Sejak Hindia Belanda diserahkan kembali oleh Inggris pada tahun 1812, percetakan surat kabar dikendalikan sepenuhnya oleh negara, meskipun perusahaan percetakannya yang berlokasi di negeri Belanda masih dimiliki dan dikelola oleh swasta. Sedangkan perusahaan percetakan buku yang juga dikelola oleh swasta dimulai tahun 1839, dipelopori oleh Cijveer & Company. Pada tahun 1842 perusahaan ini berubah nama menjadi Cijveer & Knollaert, karena sebagian besar sahamnya dibeli oleh perusahaan Knollaert. Perusahaan ini pun masih beralih tangan kepada Ukeno & Company, sebelum akhirnya dijual lagi kepada Bruyning Wijt. Perusahaan percetakan buku ini berpindah-pindah tangan, disebabkan kegagalan terus menerus dalam pemasarannya. Utamanya, karena mereka tidak dapat memanfaatkan periklanan akibat adanya larangan keras dari pemerintah kolonial. Baru pada masa Bruyning Wijt, perusahaan percetakan buku ini mengalami kemajuan, karena produk buku-buku mereka mulai dipublikasikan pula melalui iklan-iklan di surat kabar.

PERCETAKAN SURATKABAR OLEH SWASTA

Tahun 1829 pemerintah Hindia Belanda mendirikan suratkabar Nederland-Indisch Handelsblad. Hampir seluruh iklan di suratkabar ini juga ditulis tangan.(7) Suratkabar ini merupakan organ dari perusahaan swasta komersial yang dipimpin oleh Dus Bus de Gisignes, mantan Gubernur Jenderal (1813-1815). Dua suratkabar pemerintah terdahulu, Batavia Nouvelles dan Bataviaasch Advertentieblad, tidak bertahan lama, karena tahun 1833 pemerintah kolonial Hindia Belanda mengambil kebijaksanaan yang mendukung penerbitan dan pencetakan suratkabar oleh swasta.

(7) Dr.C.W. Wormser, Drie en derting jaren op Jav, Ten Have, Adam 1944.

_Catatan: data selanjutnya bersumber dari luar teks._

(* ===== verification/Replication.v ===== *)
(** * SRDF replication: groups, protection and actions

    Models service/replication.go: naming of protected storage groups, finding
    or creating an RDF group, protecting a storage group, and the SRDF actions
    (failover, failback, reprotect, swap, suspend, establish, resume) that are
    guarded by the replication state of the storage group. *)

From stdpp Require Import base strings list.
From Stdlib Require Import ZArith Lia Ascii.
From S2P Require Import Prelude GoLib Pmax SimArray.

Module Replication.
Open Scope string_scope.
Open Scope Z_scope.
Open Scope go_scope.

(** ** Constants *)
Definition Establish := "Establish".
Definition Resume := "Resume".
Definition Suspend := "Suspend".
Definition FailOver := "Failover".
Definition Swap := "Swap".
Definition FailBack := "Failback".
Definition DefaultRDF : Z := 1.
Definition CsiRepSGPrefix := "csi-rep-sg-".
Definition csiPrefix := "csi-".
Definition Async := "ASYNC".
Definition Sync := "SYNC".
Definition Metro := "METRO".
Definition ActiveBias := "ActiveBias".
Definition Consistent := "Consistent".
Definition Synchronized := "Synchronized".
Definition FailedOver := "Failed Over".
Definition Suspended := "Suspended".
Definition Invalid := "Invalid".
Definition Split_ := "Split".

Definition getQueryMode (mode : string) : string :=
  if decide (mode = Async) then "Asynchronous"
  else if decide (mode = Sync) then "Synchronous"
  else if decide (mode = Metro) then "Active"
  else "".

(** ** Names *)

(** [None] is the panic of [mode[0]] on an empty mode. *)
Definition buildRdfLabel (mode namespace clusterPrefix : string) : option string :=
  match mode with
  | "" => None
  | String c _ =>
      Some (if decide (mode = Async) then clusterPrefix ++ namespace
            else csiPrefix ++ clusterPrefix ++ "-" ++ String c "")
  end.

Definition buildProtectionGroupID (namespace localRdfGrpNo repMode : string) : string :=
  if decide (repMode = Metro) then CsiRepSGPrefix ++ localRdfGrpNo ++ "-" ++ repMode
  else CsiRepSGPrefix ++ namespace ++ "-" ++ localRdfGrpNo ++ "-" ++ repMode.

(** Namespace, RDF group number and replication mode. *)
Definition GetRDFInfoFromSGID (storageGroupID : string) : result error (string * string * string) :=
  let sgComponents := Split "-" storageGroupID in
  let compLength := List.length sgComponents in
  if (compLength <? 5)%nat || negb (Contains storageGroupID CsiRepSGPrefix) then
    Err (errorString ("The protected SGID " ++ storageGroupID ++ " is not formed correctly"))
  else
    let namespace :=
      if (5 <? compLength)%nat then Join "-" (drop 3 (take (compLength - 2) sgComponents)) else "" in
    let nth i := default "" (sgComponents !! i) in
    Ok (namespace, nth (compLength - 2)%nat, nth (compLength - 1)%nat).

(** ** The state of a protected storage group *)
Definition isValidStateForFailOver (state : string) : bool :=
  bool_decide (state = Consistent ∨ state = Synchronized).

(** The loop over personalities and the one over states: the first non-empty
    text, and whether a later text differs from it. *)
Fixpoint first_and_mixed (seen : string) (l : list string) : string * bool :=
  match l with
  | [] => (seen, false)
  | x :: l =>
      if decide (seen = "") then first_and_mixed x l
      else if decide (seen = x) then first_and_mixed seen l
      else (seen, true)
  end.

(** State, local side is R1, mixed personalities, mixed states. *)
Definition getStateAndSRDFPersonality (psg : StorageGroupRDFG) : string * bool * bool * bool :=
  let '(localPersonality, mixedPersonalities) := first_and_mixed "" (VolumeRdfTypes psg) in
  let '(state, mixedStates) := first_and_mixed "" (States psg) in
  (state, bool_decide (localPersonality = "R1"), mixedPersonalities, mixedStates).

(** Whether a local RDF port has not been added to the request yet: the last
    port of the list decides. *)
Definition LocalRDFPortsNotAdded (payload : RDFGroupCreate) (localSymID dir : string) (port : Z) : bool :=
  match LocalPorts payload with
  | [] => true
  | _ =>
      fold_left (λ _ prt,
        bool_decide (SymmID prt ≠ localSymID) && bool_decide (DirID prt ≠ dir) && bool_decide (PortNum prt ≠ port))
        (LocalPorts payload) false
  end.

Section actions.
Context {W C : Type} `{Pmax W C}.

Definition fetchError (sgName : string) (err : error) : error :=
  statusError Internal ("Failed to fetch replication state for SG (" ++ sgName ++ ") - Error (" ++ Error err ++ ")").
Definition mixedPersonalityError (sgName state : string) : error :=
  statusError FailedPrecondition ("SG Name: " ++ sgName ++ ", state: " ++ state ++ " - mixed SRDF personalities. can't perform SRDF operations at SG level").
Definition mixedStatesError (sgName : string) (psg : StorageGroupRDFG) : error :=
  statusError FailedPrecondition ("SG Name: " ++ sgName ++ ", states: " ++ Sprint_strings (States psg) ++ " - mixed SRDF states. can't perform planned SRDF operations at SG level").
Definition modifyError (c : code) (action sgName : string) (err : error) : error :=
  statusError c (action ++ ": Failed to modify SG (" ++ sgName ++ ") - Error (" ++ Error err ++ ")").
Definition unableError (sgName state : string) : error :=
  statusError Internal ("SG name: " ++ sgName ++ ",state: " ++ state ++ ". driver unable to determine next SRDF action").

(** Whether the group was already in the desired state, its RDF information
    then, and the error. *)
Definition outcome : Type := bool * option StorageGroupRDFG * option error.
Definition failed (e : error) : outcome := (false, None, Some e).
Definition idempotent (psg : StorageGroupRDFG) : outcome := (true, Some psg, None).
Definition done_ : outcome := (false, None, None).

Definition execute (c : C) (symID action sgName rdfGrpNo : string) (force exempt bias : bool) : M W (option error) :=
  lift (ExecuteReplicationActionOnSG c symID action sgName rdfGrpNo force exempt bias).

Definition Failover (c : C) (symID sgName rdfGrpNo : string) (toLocal unplanned withoutSwap : bool) : M W outcome :=
  let* info := lift (GetStorageGroupRDFInfo c symID sgName rdfGrpNo) in
  match info with
  | Err err => ret (failed (fetchError sgName err))
  | Ok psg =>
      let '(state, isR1, mixedPersonalities, mixedStates) := getStateAndSRDFPersonality psg in
      if mixedPersonalities then ret (failed (mixedPersonalityError sgName state))
      else if mixedStates && negb unplanned then ret (failed (mixedStatesError sgName psg))
      else if negb unplanned then
        if withoutSwap then
          if (isR1 && negb toLocal) || (negb isR1 && toLocal) then
            if decide (state = Consistent) then
              let* err := execute c symID FailOver sgName rdfGrpNo false true false in
              match err with
              | Some e => ret (failed (modifyError Internal "Fail over" sgName e))
              | None => ret done_
              end
            else if decide (state = FailedOver) then ret (idempotent psg)
            else
              let* err := execute c symID FailOver sgName rdfGrpNo unplanned true false in
              match err with
              | Some e => ret (failed (statusError FailedPrecondition
                  ("Unable to perform Fail over for SG Name: " ++ sgName ++ ", state: " ++ Error e ++ ". An attempt failed with")))
              | None => ret done_
              end
          else if (isR1 && negb toLocal) || (isR1 && toLocal) then
            ret (failed (statusError FailedPrecondition "Can't perform planned failover without Swap to the target site as it is already R1"))
          else ret done_
        else
          if (toLocal && isR1) || (negb toLocal && negb isR1) then
            if decide (state = Consistent) then ret (idempotent psg)
            else if decide (state = Suspended) then ret (idempotent psg)
            else ret (failed (unableError sgName state))
          else if (toLocal && negb isR1) || (negb toLocal && isR1) then
            let swap :=
              let* err := execute c symID Swap sgName rdfGrpNo unplanned true false in
              match err with
              | Some e => ret (failed (modifyError Internal "Fail over" sgName e))
              | None => ret done_
              end in
            if decide (state = FailedOver) then swap
            else if isValidStateForFailOver state then
              let* err := execute c symID FailOver sgName rdfGrpNo unplanned true false in
              match err with
              | Some e => ret (failed (modifyError Internal "Fail over" sgName e))
              | None => swap
              end
            else
              let msg := "SG name: " ++ sgName ++ ", state: " ++ state ++ ", can't perform planned failover with Swap in this state" in
              if decide (state = Suspended ∨ state = Invalid) then ret (failed (statusError Aborted msg))
              else ret (failed (statusError FailedPrecondition msg))
          else ret done_
      else
        if (isR1 && toLocal) || (negb isR1 && negb toLocal) then ret (idempotent psg)
        else
          let* err := execute c symID FailOver sgName rdfGrpNo true true false in
          match err with
          | Some e => ret (failed (modifyError Internal "Fail over" sgName e))
          | None => ret done_
          end
  end.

Sejarah mencatat pula beberapa suratkabar di luar Batavia (Jakarta). Misalnya, suratkabar mingguan Soerabaja Courant di Surabaya yang mulai terbit tahun 1833 dan baru menjadi harian empat tahun kemudian. Lalu tahun 1845 Oliphant en Compagnie, Semarang, mulai menerbitkan suratkabar mingguan Semarangsch Nieuws en Advertentiebald . Setelah kemenangan kaum liberal-demokrat di Belanda, berganti nama menjadi De Locomotief dan mulai terbit sebagai harian. Nama "lokomotif" yang digunakan suratkabar ini sekaligus dimaksudkan untuk memperingati pertamakali masuknya jalan kereta-api di Hindia Belanda membawa juga kemenangan bagi kaum pemodal. Maka semua suratkabar swasta di masa itu mulai bebas memuat iklan.(8)

(8) Untuk deskripsi ini lihat, J.S. Furnivall, Netherland-India: A Study of plural Economy. Cambrigde University Press, 1944, hlm.610; "Drukpers", Encyclopedia Nederland-India, hlm. 642-643.

Bataviaasch Advertentieblad yang tahun 1851 terbit kembali dengan nama Bataviaasch Iklanblad, setahun kemudian mengubah lagi namanya menjadi Java Bode. Suratkabar ini dimotori oleh Conrad Busken Huet sebagai pimpinan redaksi dan dicetak oleh W. Buining yang berkebangsaan Inggris yang datang ke Jakarta tahun 1848 sebagai pengusaha percetakan.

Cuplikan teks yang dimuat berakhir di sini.